OK, I have your data files and will test later today or tomorrow when I have time. So far I see one problem in your program. One of your subroutines is returning array references (that's good!) BUT you call this subroutine in a void context, meaning you call it without assigning the returned list to any variables.

sub ligand {
    my @A = @_;
    foreach my $rw (@A) {
        my @lig = ( split( /\s+/, $rw ) );

        #print ("@lig \n");
        my @arraylig = ( split( /\s+/, $rw ) )[ 1, 2, 3 ];

        #print ("@arraylig\n");
        push @pdblig,   [@arraylig];
        push @ligatoms, [@lig];
    }
    return ( \@pdblig, \@ligatoms ); #ligand(@array) is returning array references, good.
}

BUT the statement that calls the ligand sub doesn't save or use the list of array references that it returns.

foreach (@array) {
        ##ligand(@array) is returning array references
        ##The following should save or use these references
        ligand(@array);#This statement calls the sub, but doesn't save the refs
        ##Better to have my ($aref1, $aref2) = ligand(@array);
        ##Then dereference the array refs to use arrays.

Here is an example of a program that calls a subroutine that returns a list of array refs. The calling program then saves the array refs, and dereferences them to use the arrays to which they refer.

#!/usr/bin/perl -w
use strict;
### The following line calls the subroutine AND saves the references.
my @arrayofrefs = colorsandtastes(); #Call sub which returns list of array refs.
my $colorsref = $arrayofrefs[0]; #Save first array ref from returned list.
my $tastesref = $arrayofrefs[1]; #Save second array ref from returned list.

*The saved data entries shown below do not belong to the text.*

Lemma OnBeat_silent epoch round now p p' : OnBeat epoch round now p = Ret p' -> silent p p'.
Proof.
  unfold OnBeat. intros Ho. destruct (_ <? _); [injection Ho as <-; apply silent_refl|].
  destruct (_ && _); [injection Ho as <-; apply silent_refl|].
  destruct (negb _); [injection Ho as <-; apply silent_refl|]. cbn zeta in Ho. inv_bind Ho.
  eapply (silent_trans _ (p <| PM.lastOnBeatRound := i32 round |>)); [by apply silent_core|].
  inv_bind Ho. destruct r0 as [p1 b]. eapply silent_trans; [by eapply lookup_silent|].
  destruct b; [|injection Ho as <-; apply silent_refl].
  inv_bind Ho. destruct r1 as [p2 bnew]. eapply silent_trans; [by eapply OnPropose_silent|].
  destruct bnew; [|injection Ho as <-; apply silent_refl].
  inv_bind Ho. inv_bind Ho. injection Ho as <-. eapply (silent_trans _ (p2 <| PM.space := _ |>)).
  - by eapply silent_space, AddDraft_rel.
  - by apply silent_core.
Qed.

Lemma OnBroadcastProposal_silent p p' : OnBroadcastProposal p = Ret p' -> silent p p'.
Proof.
  unfold OnBroadcastProposal. intros Ho. destruct (PM.curProposal p); [|injection Ho as <-; apply silent_refl].
  inv_bind Ho. inv_bind Ho. inv_bind Ho. destruct (_ <? _); [injection Ho as <-; apply silent_refl|].
  eapply sendMsg_silent; [|exact Ho]. done.
Qed.

Lemma OnRoundTimeout_silent epoch round p p' : OnRoundTimeout epoch round p = Ret p' -> silent p p'.
Proof.
  unfold OnRoundTimeout. intros Ho. cbn zeta in Ho. inv_bind Ho.
  eapply silent_trans; [apply enterRound_silent|]. eapply sendMsg_silent; [|exact Ho]. done.
Qed.

(** A restart takes the draft of the best certificate for the highest. *)
Lemma restart_kept qc p p1 node s p' :
  on_space (Space.GetDraftByEscortQC qc) p = Ret (p1, node) -> Space.AddDraft node (PM.space p1) = Ret s ->
  PM.space p' = s -> PM.QCHigh p' = Some (DraftQC.mk node qc) -> pm_ok p -> kept p p'.
Proof.
  intros Eg Ea Es Eh Hp.
  destruct (on_space_silent _ _ _ _ (fun s' x E' => proj1 (GetDraftByEscortQC_rel qc _ s' x E')) Eg) as [H1' Hg].
  pose proof (proj2 (GetDraftByEscortQC_rel _ _ _ _ Hg) (proj1 Hp)) as Hnode.
  destruct (H1' Hp) as [[Hp1 He1 Hc1] _]. destruct (AddDraft_rel _ _ _ Ea (proj1 Hp1)) as (Hs & He & Hc).
  assert (final_ext (chain_of p) (chain_of p')) as Hf by (unfold chain_of; rewrite Es, Hc; exact Hc1).
  split; [|rewrite Es; by eapply heap_ext_trans|done]. split; [by rewrite Es|].
  intros high r E1 E2. rewrite Eh in E1. injection E1 as <-. simpl in E2 |- *.
  destruct (Hnode r E2) as (d & Hd & Ha & Hb). destruct (He r d Hd) as (d' & Hd' & S1 & S2 & _).
  exists d'. rewrite Es. split_and!; [done|congruence..].
Qed.
Lemma Regulate_kept p p' : Regulate NewState p = Ret p' -> pm_ok p -> kept p p'.
Proof.
  unfold Regulate. intros Hr Hp. inv_bind Hr. destruct r as [node b]. cbn zeta in Hr.
  destruct (Chain.GetTrunkBlock _ _) as [|bestBlk] in Hr; [done|]. inv_bind Hr. destruct r as [p1 bestNode].
  inv_bind Hr. injection Hr as <-.
  match type of E0 with on_space _ ?q = _ => assert (PM.space q = PM.space p /\ PM.QCHigh q = PM.QCHigh p) as [Es Eh] end.
  { destruct (ReactorConfig.InitCfgdDelegates _); [destruct IsStaging|]; done. }
  eapply kept_trans; [by eapply kept_core|].
  eapply restart_kept; [exact E0|exact E1|apply enterRound_core|apply enterRound_core|].
  by eapply kp_ok, kept_core.
Qed.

#Next, dereference the array refs to get arrays
my @colors = @{$colorsref};
my @tastes = @{$tastesref};

print "The colors array contains:\n";
print @colors, "\n";
print "The tastes array contains:\n";
print @tastes, "\n";

sub colorsandtastes {
    #This subroutine creates two arrays and returns a list of array references
    my @arr1 = q/red yellow blue green violet black white/;
    my @arr2 = q/salty sweet sour bitter/;
    return (\@arr1, \@arr2); #Prefixing array variable with '\' creates array reference
}

I'll test your program and get back to you soon.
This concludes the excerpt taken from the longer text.